Filter the data below, keeping only lines that contain "repeat".

=== TASK INPUTS ===

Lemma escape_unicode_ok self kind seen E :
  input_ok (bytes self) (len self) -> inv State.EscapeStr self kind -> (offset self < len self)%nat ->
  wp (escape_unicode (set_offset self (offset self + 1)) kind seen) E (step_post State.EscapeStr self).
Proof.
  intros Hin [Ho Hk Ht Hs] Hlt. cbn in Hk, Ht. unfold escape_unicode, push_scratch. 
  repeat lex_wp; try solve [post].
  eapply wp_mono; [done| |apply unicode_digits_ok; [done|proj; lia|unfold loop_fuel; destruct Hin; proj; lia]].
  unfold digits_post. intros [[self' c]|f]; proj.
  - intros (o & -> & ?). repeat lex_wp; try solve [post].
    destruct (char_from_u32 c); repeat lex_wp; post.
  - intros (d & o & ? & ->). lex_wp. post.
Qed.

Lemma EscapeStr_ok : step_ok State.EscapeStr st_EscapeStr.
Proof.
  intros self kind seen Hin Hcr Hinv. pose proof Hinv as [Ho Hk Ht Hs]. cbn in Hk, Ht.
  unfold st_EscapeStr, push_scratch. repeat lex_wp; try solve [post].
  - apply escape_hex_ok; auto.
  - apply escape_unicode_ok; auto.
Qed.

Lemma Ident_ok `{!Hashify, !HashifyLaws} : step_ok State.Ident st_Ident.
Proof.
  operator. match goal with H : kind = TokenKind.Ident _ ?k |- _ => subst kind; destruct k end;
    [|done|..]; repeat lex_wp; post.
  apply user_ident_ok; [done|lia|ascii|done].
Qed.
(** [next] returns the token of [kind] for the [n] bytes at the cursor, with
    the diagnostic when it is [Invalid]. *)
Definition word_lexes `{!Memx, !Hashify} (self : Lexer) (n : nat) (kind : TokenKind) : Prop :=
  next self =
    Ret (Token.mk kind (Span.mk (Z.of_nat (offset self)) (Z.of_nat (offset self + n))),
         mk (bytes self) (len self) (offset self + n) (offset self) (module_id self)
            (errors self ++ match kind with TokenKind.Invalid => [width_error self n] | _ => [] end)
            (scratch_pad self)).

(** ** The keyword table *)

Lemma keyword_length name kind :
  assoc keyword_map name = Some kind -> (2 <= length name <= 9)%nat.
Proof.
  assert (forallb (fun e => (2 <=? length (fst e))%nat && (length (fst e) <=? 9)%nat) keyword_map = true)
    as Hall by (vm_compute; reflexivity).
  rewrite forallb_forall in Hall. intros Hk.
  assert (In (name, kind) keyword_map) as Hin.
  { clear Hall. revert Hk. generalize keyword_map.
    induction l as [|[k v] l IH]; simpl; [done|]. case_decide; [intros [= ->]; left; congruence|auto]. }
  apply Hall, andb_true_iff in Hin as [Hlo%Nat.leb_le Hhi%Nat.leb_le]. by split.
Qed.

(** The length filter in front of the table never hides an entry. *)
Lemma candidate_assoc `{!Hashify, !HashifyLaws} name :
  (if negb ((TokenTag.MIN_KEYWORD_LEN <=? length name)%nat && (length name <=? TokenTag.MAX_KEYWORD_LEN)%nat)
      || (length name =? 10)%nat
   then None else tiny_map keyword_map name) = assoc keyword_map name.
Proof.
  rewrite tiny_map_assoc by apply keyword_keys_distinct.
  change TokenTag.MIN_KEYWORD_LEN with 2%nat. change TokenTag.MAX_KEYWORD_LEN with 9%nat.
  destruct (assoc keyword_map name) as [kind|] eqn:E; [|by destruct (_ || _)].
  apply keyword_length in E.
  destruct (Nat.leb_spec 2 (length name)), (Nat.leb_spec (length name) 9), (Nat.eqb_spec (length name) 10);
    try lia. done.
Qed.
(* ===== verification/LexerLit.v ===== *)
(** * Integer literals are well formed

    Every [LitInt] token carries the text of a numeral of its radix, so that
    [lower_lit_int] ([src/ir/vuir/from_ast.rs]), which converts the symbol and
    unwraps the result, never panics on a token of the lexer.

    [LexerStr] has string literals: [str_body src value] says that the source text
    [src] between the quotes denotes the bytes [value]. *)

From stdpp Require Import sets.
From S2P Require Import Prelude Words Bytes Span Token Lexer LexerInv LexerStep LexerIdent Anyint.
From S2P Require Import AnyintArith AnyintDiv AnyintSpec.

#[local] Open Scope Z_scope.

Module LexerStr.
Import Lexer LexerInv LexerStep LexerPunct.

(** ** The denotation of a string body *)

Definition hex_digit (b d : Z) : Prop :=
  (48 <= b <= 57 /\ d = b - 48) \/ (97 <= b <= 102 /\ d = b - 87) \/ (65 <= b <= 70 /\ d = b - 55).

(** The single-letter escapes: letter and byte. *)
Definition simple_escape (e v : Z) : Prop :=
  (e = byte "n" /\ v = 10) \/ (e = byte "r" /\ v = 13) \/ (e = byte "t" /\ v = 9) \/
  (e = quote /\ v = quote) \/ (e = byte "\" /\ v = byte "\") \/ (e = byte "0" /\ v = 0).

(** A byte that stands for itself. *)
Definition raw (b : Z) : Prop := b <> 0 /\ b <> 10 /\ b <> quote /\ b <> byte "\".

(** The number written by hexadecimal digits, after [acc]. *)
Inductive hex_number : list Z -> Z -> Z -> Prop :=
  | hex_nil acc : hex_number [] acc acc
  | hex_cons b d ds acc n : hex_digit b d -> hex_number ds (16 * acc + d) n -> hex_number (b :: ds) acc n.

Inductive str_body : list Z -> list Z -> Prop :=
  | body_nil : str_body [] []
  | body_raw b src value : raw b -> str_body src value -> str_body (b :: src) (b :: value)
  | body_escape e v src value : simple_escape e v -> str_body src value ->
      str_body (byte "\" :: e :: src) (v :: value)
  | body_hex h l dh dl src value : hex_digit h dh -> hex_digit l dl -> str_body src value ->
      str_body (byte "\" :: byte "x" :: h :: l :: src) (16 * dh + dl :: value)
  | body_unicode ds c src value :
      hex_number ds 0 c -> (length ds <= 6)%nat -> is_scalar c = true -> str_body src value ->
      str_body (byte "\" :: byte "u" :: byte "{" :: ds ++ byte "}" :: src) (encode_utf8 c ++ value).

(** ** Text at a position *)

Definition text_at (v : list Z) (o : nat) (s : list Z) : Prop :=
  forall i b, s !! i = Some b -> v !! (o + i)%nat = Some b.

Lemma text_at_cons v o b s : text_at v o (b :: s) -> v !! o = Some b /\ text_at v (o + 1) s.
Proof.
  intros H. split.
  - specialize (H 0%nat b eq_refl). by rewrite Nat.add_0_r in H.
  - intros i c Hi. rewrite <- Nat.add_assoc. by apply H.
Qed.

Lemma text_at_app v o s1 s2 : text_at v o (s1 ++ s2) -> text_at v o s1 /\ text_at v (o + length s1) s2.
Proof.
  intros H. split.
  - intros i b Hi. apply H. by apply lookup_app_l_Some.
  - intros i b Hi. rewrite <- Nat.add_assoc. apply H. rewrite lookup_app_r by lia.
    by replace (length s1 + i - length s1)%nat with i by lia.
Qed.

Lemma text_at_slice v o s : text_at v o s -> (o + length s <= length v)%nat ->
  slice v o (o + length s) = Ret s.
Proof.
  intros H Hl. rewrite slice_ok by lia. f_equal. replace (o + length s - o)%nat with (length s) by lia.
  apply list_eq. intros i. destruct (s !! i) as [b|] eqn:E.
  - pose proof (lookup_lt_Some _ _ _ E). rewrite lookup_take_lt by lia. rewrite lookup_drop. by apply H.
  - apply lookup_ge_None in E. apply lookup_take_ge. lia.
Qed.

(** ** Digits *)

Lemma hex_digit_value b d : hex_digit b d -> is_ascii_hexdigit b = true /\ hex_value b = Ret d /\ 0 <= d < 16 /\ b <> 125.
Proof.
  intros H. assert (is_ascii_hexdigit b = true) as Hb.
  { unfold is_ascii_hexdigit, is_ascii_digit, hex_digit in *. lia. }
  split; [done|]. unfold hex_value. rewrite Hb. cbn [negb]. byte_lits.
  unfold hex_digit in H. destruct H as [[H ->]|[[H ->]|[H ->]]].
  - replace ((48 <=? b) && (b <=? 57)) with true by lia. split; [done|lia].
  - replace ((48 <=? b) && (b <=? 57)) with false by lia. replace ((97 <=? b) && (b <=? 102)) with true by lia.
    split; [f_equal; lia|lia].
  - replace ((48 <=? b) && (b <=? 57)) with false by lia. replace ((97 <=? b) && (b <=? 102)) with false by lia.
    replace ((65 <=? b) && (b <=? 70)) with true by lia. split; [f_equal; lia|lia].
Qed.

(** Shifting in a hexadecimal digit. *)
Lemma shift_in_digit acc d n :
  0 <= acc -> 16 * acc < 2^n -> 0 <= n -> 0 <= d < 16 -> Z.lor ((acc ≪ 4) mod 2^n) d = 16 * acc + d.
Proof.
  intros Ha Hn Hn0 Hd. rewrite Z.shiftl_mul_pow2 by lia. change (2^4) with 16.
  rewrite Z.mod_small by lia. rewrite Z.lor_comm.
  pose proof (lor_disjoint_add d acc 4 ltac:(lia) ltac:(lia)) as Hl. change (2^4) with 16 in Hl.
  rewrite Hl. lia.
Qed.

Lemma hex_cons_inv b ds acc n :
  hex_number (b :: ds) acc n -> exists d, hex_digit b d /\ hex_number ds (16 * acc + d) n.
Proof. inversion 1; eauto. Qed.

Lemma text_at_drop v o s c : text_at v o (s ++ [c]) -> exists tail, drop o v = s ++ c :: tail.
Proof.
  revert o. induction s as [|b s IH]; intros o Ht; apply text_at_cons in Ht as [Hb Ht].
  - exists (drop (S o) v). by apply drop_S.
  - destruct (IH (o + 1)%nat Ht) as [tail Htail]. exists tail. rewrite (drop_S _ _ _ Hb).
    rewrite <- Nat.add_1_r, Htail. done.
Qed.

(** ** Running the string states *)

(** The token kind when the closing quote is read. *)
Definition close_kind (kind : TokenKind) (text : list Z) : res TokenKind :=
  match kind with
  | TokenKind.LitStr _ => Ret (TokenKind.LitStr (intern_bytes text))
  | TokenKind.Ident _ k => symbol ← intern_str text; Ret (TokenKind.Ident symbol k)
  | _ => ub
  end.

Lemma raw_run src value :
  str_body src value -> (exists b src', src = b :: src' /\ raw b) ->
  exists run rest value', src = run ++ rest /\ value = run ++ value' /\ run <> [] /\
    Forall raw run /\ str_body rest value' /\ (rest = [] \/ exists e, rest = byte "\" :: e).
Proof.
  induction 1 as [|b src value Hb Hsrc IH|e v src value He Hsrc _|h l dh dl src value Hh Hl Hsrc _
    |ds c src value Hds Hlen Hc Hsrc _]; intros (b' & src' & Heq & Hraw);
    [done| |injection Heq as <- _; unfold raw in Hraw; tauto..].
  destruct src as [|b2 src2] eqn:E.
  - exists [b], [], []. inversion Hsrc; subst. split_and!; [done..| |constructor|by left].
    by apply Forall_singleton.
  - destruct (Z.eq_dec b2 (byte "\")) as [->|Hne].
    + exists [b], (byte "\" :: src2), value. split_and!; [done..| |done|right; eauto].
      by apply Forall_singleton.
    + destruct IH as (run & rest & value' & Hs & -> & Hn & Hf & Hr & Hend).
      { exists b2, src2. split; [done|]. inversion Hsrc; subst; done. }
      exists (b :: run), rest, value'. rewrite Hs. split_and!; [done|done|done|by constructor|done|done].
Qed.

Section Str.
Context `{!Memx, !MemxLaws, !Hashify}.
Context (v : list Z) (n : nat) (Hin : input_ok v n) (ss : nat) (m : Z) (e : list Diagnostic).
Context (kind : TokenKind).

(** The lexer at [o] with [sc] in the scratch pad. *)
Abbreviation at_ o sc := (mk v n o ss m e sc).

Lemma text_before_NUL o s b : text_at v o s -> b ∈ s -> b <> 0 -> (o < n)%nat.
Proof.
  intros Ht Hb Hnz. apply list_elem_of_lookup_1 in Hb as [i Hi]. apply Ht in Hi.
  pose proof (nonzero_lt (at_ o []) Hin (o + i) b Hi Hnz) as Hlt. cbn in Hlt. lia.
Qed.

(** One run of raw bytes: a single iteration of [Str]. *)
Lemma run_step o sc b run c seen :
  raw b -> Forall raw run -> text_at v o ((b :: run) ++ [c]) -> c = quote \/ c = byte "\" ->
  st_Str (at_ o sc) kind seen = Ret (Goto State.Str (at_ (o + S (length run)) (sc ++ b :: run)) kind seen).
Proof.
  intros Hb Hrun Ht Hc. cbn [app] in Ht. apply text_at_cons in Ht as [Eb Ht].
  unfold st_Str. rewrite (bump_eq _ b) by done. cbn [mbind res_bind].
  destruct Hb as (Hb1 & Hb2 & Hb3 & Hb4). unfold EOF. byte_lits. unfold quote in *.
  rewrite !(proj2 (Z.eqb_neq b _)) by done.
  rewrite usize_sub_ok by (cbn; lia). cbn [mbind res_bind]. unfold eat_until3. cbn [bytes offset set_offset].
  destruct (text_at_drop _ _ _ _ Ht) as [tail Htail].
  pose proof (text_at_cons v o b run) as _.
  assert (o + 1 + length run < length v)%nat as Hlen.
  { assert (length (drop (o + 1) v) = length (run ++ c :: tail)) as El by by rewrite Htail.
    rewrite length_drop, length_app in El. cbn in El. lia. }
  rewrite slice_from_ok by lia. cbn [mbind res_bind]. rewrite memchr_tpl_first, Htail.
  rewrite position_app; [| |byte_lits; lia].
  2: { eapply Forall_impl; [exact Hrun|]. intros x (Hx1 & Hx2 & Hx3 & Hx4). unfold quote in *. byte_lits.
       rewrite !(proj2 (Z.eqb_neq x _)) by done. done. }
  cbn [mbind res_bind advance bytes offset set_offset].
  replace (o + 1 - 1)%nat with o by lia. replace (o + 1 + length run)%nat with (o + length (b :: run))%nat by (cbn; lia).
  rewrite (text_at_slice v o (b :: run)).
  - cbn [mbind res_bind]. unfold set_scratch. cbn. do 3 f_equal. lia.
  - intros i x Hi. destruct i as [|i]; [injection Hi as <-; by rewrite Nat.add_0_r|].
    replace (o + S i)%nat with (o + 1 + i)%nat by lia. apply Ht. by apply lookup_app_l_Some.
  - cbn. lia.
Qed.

===

FINISHED TASK:
  repeat lex_wp; try solve [post].
  - intros (o & -> & ?). repeat lex_wp; try solve [post].
    destruct (char_from_u32 c); repeat lex_wp; post.
  unfold st_EscapeStr, push_scratch. repeat lex_wp; try solve [post].
    [|done|..]; repeat lex_wp; post.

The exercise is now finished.